The trust acknowledges that the sum of the net value of its CGT assets and the net assets of a company, if connected, may be assumed to exceed $5,000,000. On that basis, the trust would not satisfy the maximum net asset value test for the purposes of section 152-15 of the ITAA 1997 if the trust were required to include the net value of CGT assets of the company for the purposes of paragraph 152-15(a) of the ITAA 1997.
According to the Deed of Settlement of the discretionary trust, there are five individual 'primary beneficiaries'. Each of these five individuals can be said to control the trust by the operation of subsection 152-30(5) of the ITAA 1997 as each is entitled to receive 100% of the distributions from the trust.

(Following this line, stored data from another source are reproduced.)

(** The byte reports of one parser: [readBytes] grows by the distance the
    counter covered up to its last report, and the running totals that are
    reported go up from the old [readBytes] to the new one. *)
Lemma reportBytes_running pf totalBytes size prev calls lastReported w :
  counted size prev calls → lastReported ≤ prev → prev ≤ size →
  ∃ rbs,
    progress (reportBytes pf totalBytes calls lastReported w)
    = progress w ++ ((λ rb, fraction32 rb totalBytes) <$> rbs) ∧
    chain Z.le (readBytes w) rbs ∧
    Forall (λ rb, rb ≤ readBytes (reportBytes pf totalBytes calls lastReported w)) rbs ∧
    readBytes w ≤ readBytes (reportBytes pf totalBytes calls lastReported w) ∧
    readBytes (reportBytes pf totalBytes calls lastReported w)
      ≤ readBytes w - lastReported + size.
Proof.
  revert prev lastReported w.
  induction calls as [|[finished n] rest IH]; intros prev last w Hc Hlast Hprev.
  - exists []. simpl. rewrite app_nil_r. repeat split; [constructor|lia..].
  - destruct Hc as [Hn Hc]. cbn [reportBytes]. cbv zeta.
    destruct (finished || bool_decide (n - last > progressBytes)).
    + set (w1 := mkWorld _ _ _).
      destruct (IH n n w1 Hc) as (rbs & Hp & Hch & Hall & Hle & Hub); [lia..|].
      exists ((readBytes w + (n - last)) :: rbs). subst w1. cbn [progress readBytes] in *.
      split; [by rewrite Hp, <- app_assoc|]. split; [split; [lia|done]|].
      split; [constructor; [lia|done]|]. split; lia.
    + destruct (IH n last w Hc) as (rbs & Hp & Hch & Hall & Hle & Hub); [lia..|].
      by exists rbs.
Qed.

(** The sizes the second loop looks up, summed over the files. *)
Local Abbreviation lookedUp fileSizes dataFiles :=
  (foldr (λ (p : Z * string) acc, default 0 (fileSizes !! p.1) + acc) 0 dataFiles).

Lemma readFiles_by_bytes format pf totalBytes (fileSizes : gmap Z Z) nFiles currentFile
    dataFiles w w' r :
  (∀ src idx f rej,
     0 ≤ total src → counted (total src) 0 (progressCalls (fileFunc src idx f rej))) →
  0 < totalBytes →
  Forall (λ p : Z * string, 0 ≤ default 0 (fileSizes !! p.1)) dataFiles →
  readBytes w + lookedUp fileSizes dataFiles ≤ totalBytes →
  readFiles format (Some pf) totalBytes fileSizes nFiles currentFile dataFiles w = (w', r) →
  ∃ rbs, progress w' = progress w ++ ((λ rb, fraction32 rb totalBytes) <$> rbs) ∧
         chain Z.le (readBytes w) rbs ∧ Forall (λ rb, rb ≤ totalBytes) rbs.
Proof.
  intros Hcount Hpos. revert currentFile w.
  induction dataFiles as [|[idx f] rest IH]; intros currentFile w Hsizes Hsum.
  - intros [= <- <-]. exists []. rewrite app_nil_r. repeat split; constructor.
  - cbn [Reader.readFiles]. cbn [foldr fst] in Hsum.
    apply Forall_cons in Hsizes as [Hsz Hsizes]. cbn [fst] in Hsz.
    assert (0 ≤ lookedUp fileSizes rest) as Hrest.
    { clear -Hsizes. induction Hsizes as [|p l Hp _ IHl]; simpl; lia. }
    destruct (readFile _ _ _ _ _ _ _ _ _) as [w1 r1] eqn:Hf.
    apply readFile_progress in Hf as (w0 & extra & Hp & Hb & Hw0 & Hextra & _).
    destruct Hextra as [->|(? & _)]; [|lia]. rewrite app_nil_r in Hp.
    assert (∃ rbs1, progress w1 = progress w ++ ((λ rb, fraction32 rb totalBytes) <$> rbs1) ∧
                    chain Z.le (readBytes w) rbs1 ∧
                    Forall (λ rb, rb ≤ readBytes w1) rbs1 ∧
                    readBytes w ≤ readBytes w1 ∧
                    readBytes w1 ≤ readBytes w + default 0 (fileSizes !! idx))
      as (rbs1 & Hp1 & Hch1 & Hall1 & Hle1 & Hub1).
    { destruct Hw0 as [->|(pf' & src & rej & _ & _ & Hsrc & ->)].
      - exists []. rewrite app_nil_r, Hb. repeat split; [done|constructor|lia..].
      - rewrite Hp, Hb. rewrite <- Hsrc.
        destruct (reportBytes_running pf' totalBytes (total src) 0
                    (progressCalls (fileFunc src idx f rej)) 0 w)
          as (rbs & ? & ? & ? & ? & ?); [apply Hcount; lia|lia|lia|].
        exists rbs. repeat split; try done. lia. }
    destruct r1 as [err|].
    + intros [= <- <-]. exists rbs1. split; [done|]. split; [done|].
      eapply Forall_impl; [exact Hall1|]. simpl. intros rb ?. lia.
    + intros H. apply IH in H as (rbs2 & Hp2 & Hch2 & Hall2); [|done|lia].
      exists (rbs1 ++ rbs2). split; [by rewrite Hp2, Hp1, fmap_app, <- app_assoc|].
      split; [by apply (chain_app _ (readBytes w1))|].
      apply Forall_app. split; [|done].
      eapply Forall_impl; [exact Hall1|]. simpl. intros rb ?. lia.
Qed.

(** The first loop when every storage opens and every size is positive. *)
Lemma fetchSizes_known dataFiles totalBytes fileSizes :
  NoDup dataFiles.*1 →
  (∀ id f, (id, f) ∈ dataFiles → ∃ sz, sizeOf f = Some sz ∧ 0 < sz) →
  ∃ sizes,
    fetchSizes dataFiles totalBytes fileSizes = Ok (totalBytes + totalSize dataFiles, sizes) ∧
    (∀ id f, (id, f) ∈ dataFiles → sizes !! id = sizeOf f) ∧
    (∀ id, id ∉ dataFiles.*1 → sizes !! id = fileSizes !! id).
Proof.
  revert totalBytes fileSizes.
  induction dataFiles as [|[id f] rest IH]; intros totalBytes fileSizes Hnd Hall.
  - exists fileSizes. simpl. rewrite Z.add_0_r. split; [done|]. split; [|done].
    intros ? ? H. by apply elem_of_nil in H.
  - rewrite fmap_cons in Hnd. apply NoDup_cons in Hnd as [Hid Hnd]. cbn [fst] in Hid.
    destruct (Hall id f) as (sz & Hsz & Hpos); [by left|].
    cbn [Reader.fetchSizes ReaderLog.totalSize foldr snd]. rewrite Hsz.
    assert (Hsz' := Hsz). unfold ReaderLog.sizeOf in Hsz'.
    destruct (ExportStorageConfFromURI f) as [c|] eqn:Hc; [|done].
    destruct (MakeExportStorage c) as [es|] eqn:Hes; [|done].
    injection Hsz' as Hsz'. cbv zeta. rewrite Hsz'.
    rewrite bool_decide_eq_false_2 by lia.
    destruct (IH (totalBytes + sz) (<[id:=sz]> fileSizes) Hnd) as (sizes & Hf & Hin & Hout).
    { intros id' f' H. apply (Hall id' f'). by right. }
    exists sizes. split.
    { rewrite Hf. do 2 f_equal. unfold ReaderLog.totalSize. simpl. lia. }
    split.
    + intros id' f' H. apply elem_of_cons in H as [[= -> ->]|H]; [|by apply Hin].
      by rewrite (Hout id Hid), lookup_insert_eq.
    + intros id' H. rewrite fmap_cons, not_elem_of_cons in H. destruct H as [Hne H].
      cbn [fst] in Hne. rewrite (Hout id' H). by rewrite lookup_insert_ne.
Qed.

Lemma lookedUp_totalSize (sizes : gmap Z Z) dataFiles :
  (∀ id f, (id, f) ∈ dataFiles → sizes !! id = sizeOf f) →
  lookedUp sizes dataFiles = totalSize dataFiles.
Proof.
  induction dataFiles as [|[id f] rest IH]; intros H; [done|].
  unfold ReaderLog.totalSize. simpl. rewrite (H id f) by (by left).
  f_equal. apply IH. intros id' f' Hin. apply (H id' f'). by right.
Qed.

Lemma totalSize_pos dataFiles :
  dataFiles ≠ [] →
  (∀ id f, (id, f) ∈ dataFiles → ∃ sz, sizeOf f = Some sz ∧ 0 < sz) →
  0 < totalSize dataFiles.
Proof.
  intros Hne Hall.
  assert (0 ≤ totalSize dataFiles ∧ (dataFiles ≠ [] → 0 < totalSize dataFiles)) as [_ H];
    [|by apply H].
  clear Hne. induction dataFiles as [|[id f] rest IH]; [done|].
  destruct (Hall id f) as (sz & Hsz & Hpos); [by left|].
  destruct IH as [IH _]; [intros id' f' Hin; apply (Hall id' f'); by right|].
  unfold ReaderLog.totalSize in *. simpl. rewrite Hsz. simpl. lia.
Qed.

Lemma fractions_ascend totalBytes lo rbs :
  0 < totalBytes → 0 ≤ lo →
  chain Z.le lo rbs → Forall (λ rb, rb ≤ totalBytes) rbs →
  ∃ qs, (λ rb, fraction32 rb totalBytes) <$> rbs = IEEE.Finite <$> qs ∧
        chain Qle (round32 (round32 (inject_Z lo) / round32 (inject_Z totalBytes))) qs ∧
        Forall (λ q, (q <= 1)%Q) qs.
Proof.
  intros Hpos. revert lo. induction rbs as [|rb rest IH]; intros lo Hlo Hch Hall.
  - by exists [].
  - destruct Hch as [Hrb Hch]. apply Forall_cons in Hall as [Hub Hall].
    destruct (IH rb) as (qs & Hqs & Hchq & Hallq); [lia|done..|].
    destruct (quotient32_bounds lo rb totalBytes) as (_ & Hle & H1); [done..|].
    eexists (_ :: qs). rewrite !fmap_cons, Hqs, fraction32_finite by lia.
    split; [done|]. split; [by split|by constructor].
Qed.

Lemma totalSize_perm l1 l2 : l1 ≡ₚ l2 → totalSize l1 = totalSize l2.
Proof.
  unfold ReaderLog.totalSize.
  induction 1 as [|x l l' _ IH|x y l|l l' l'' _ IH1 _ IH2]; simpl; lia.
Qed.


End FilesLog.

Lemma progress_by_file_count_witness :
  ∃ m, (m ≤ length toyFilesSwapped)%nat ∧
       progress (toyRead 0 [] (atEnd 4) toyFiles toyFilesSwapped
                   (mkFormat IOFileFormat_CSV IOFileFormat_Auto false)
                   (Some (λ pct, None))).1
       = (λ k, fraction32 (Z.of_nat (S k)) (Z.of_nat (length toyFilesSwapped))) <$> seq 0 m ∧
       ((toyRead 0 [] (atEnd 4) toyFiles toyFilesSwapped
           (mkFormat IOFileFormat_CSV IOFileFormat_Auto false)
           (Some (λ pct, None))).2 = None →
        m = length toyFilesSwapped) ∧
       ∃ q, fraction32 (Z.of_nat (length toyFilesSwapped))
                       (Z.of_nat (length toyFilesSwapped))
            = IEEE.Finite q ∧ (q == 1)%Q.
Proof.
  apply (progress_by_file_count Toy.urlParse string string
           (λ dataFile, Ok dataFile) (λ conf, Ok conf)
           (λ es, (0, None)) (λ es, Ok "1,x;2,y;")
           (λ es basename content, None) (λ input, Ok input) (λ input, input)
           (λ src dataFileIndex dataFile rejected,
              mkParse (if rejected then [] else []) (atEnd 4 src) None)
           toyFiles toyFilesSwapped
           (mkFormat IOFileFormat_CSV IOFileFormat_Auto false) (λ pct, None)).
  - apply perm_swap.
  - exists 0, "a.csv", 0. split; [right; by left|]. split; [reflexivity|lia].
Defined.


End ReaderLogFacts.

(** * The choice of the input converter *)
Module ConverterFacts.
Import Reader Converter.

The Deed of Settlement also nominates other 'discretionary beneficiaries', including any company or trust in which the 'primary beneficiaries' are shareholders or beneficiaries. The company has as its beneficial shareholders three of the individual 'primary beneficiaries'.
Reasons for Decision
To determine if an entity is eligible for the capital gains tax concessions for small business, the maximum net value of assets of the entity, entities connected with it and the entity's CGT affiliates must not exceed $5 million under section 152-15 of the ITAA 1997.

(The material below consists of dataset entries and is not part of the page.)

Lemma build_all_trace (circuits : list string) (success : bool) (w : World) :
  let '(result, tr, _) := build_all circuits success w in
  probed tr = map (module_path I) circuits /\
  map (fun r => fst (fst r)) (runs tr)
    = map (fun p => [sys_executable I; Path.str p]) (found_files tr) /\
  result = success && forallb (fun r => (snd r =? 0)%Z) (runs tr).
Proof.
  revert success w. induction circuits as [|c rest IH]; intros success w.
  - simpl. now rewrite andb_true_r.
  - cbn [Build.build_all].
    pose proof (build_circuit_trace c w) as Hc.
    destruct (build_circuit c w) as [[ok ev] w'].
    destruct Hc as (Hp & Hr & Hok).
    specialize (IH (if negb ok then false else success) w').
    destruct (build_all rest (if negb ok then false else success) w')
      as [[result ev'] w''].
    destruct IH as (Hp' & Hr' & Hres).
    rewrite probed_app, runs_app, found_files_app, !map_app, forallb_app.
    rewrite Hp, Hp', Hr, Hr', Hres, <- Hok. repeat split.
    now destruct ok, success.
Qed.

Lemma main_on_trace (circuits : list string) (w : World) :
  let '(code, tr, _) := main_on circuits w in
  probed tr = map (module_path I) circuits /\
  map (fun r => fst (fst r)) (runs tr)
    = map (fun p => [sys_executable I; Path.str p]) (found_files tr) /\
  code = (if forallb (fun r => (snd r =? 0)%Z) (runs tr) then 0 else 1)%Z /\
  last (printed tr) =
    Some (if forallb (fun r => (snd r =? 0)%Z) (runs tr)
          then "BUILD COMPLETE - All circuits generated successfully"
          else "BUILD FAILED - See errors above").
Proof.
  unfold Build.main_on.
  pose proof (build_all_trace circuits true w) as H.
  destruct (build_all circuits true w) as [[success ev] w'].
  destruct H as (Hp & Hr & Hs). cbn [andb] in Hs.
  destruct success;
    rewrite !probed_app, !runs_app, !found_files_app, !printed_app;
    cbn [probed runs found_files printed app];
    rewrite !app_nil_r, <- Hs, !app_comm_cons, last_snoc; auto.
Qed.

Subsection 152-30(1) of the ITAA 1997 describes how entities are connected with each other. It says that an entity will be connected to another entity if: • either entity controls the other entity; or • both entities are controlled by the same third entity.
In relation to discretionary trusts, subsection 152-30(5) of the ITAA 1997 describes how a trust can be controlled by a beneficiary.
To determine if a beneficiary controls a discretionary trust that beneficiary is taken to have an interest in any distribution of income or capital of the trust equal to the maximum percentage of the income or capital that the trustee could distribute to that beneficiary under the trust deed, regardless of the actual distribution. If that interest is at least 40% the beneficiary is taken to control the family trust . This may, depending on the terms of the trust deed, result in several or all of the beneficiaries of a discretionary trust being taken to control the trust.
As the shares in the company are either legally or beneficially owned by the 'primary beneficiaries' of the trust, the company is a discretionary beneficiary. This is because the Deed of Settlement states that the trustee can in its discretion pay or apply the income of the trust to any one of the beneficiaries named in the clause including a company in which the 'primary beneficiaries' are shareholders.
The company is a beneficiary of the trust and according to the trust deed is capable of receiving all the income of the trust to the exclusion of all other beneficiaries, thus making the company connected with the trust in terms of subsection 152-30(5) of the ITAA 1997.
The company therefore controls the trust in the way described in subsection 152-30(5) of the ITAA 1997. As the company controls the trust they are connected to each other. The net value of the CGT assets of the company must be taken into account when applying the maximum net asset value test to the trust.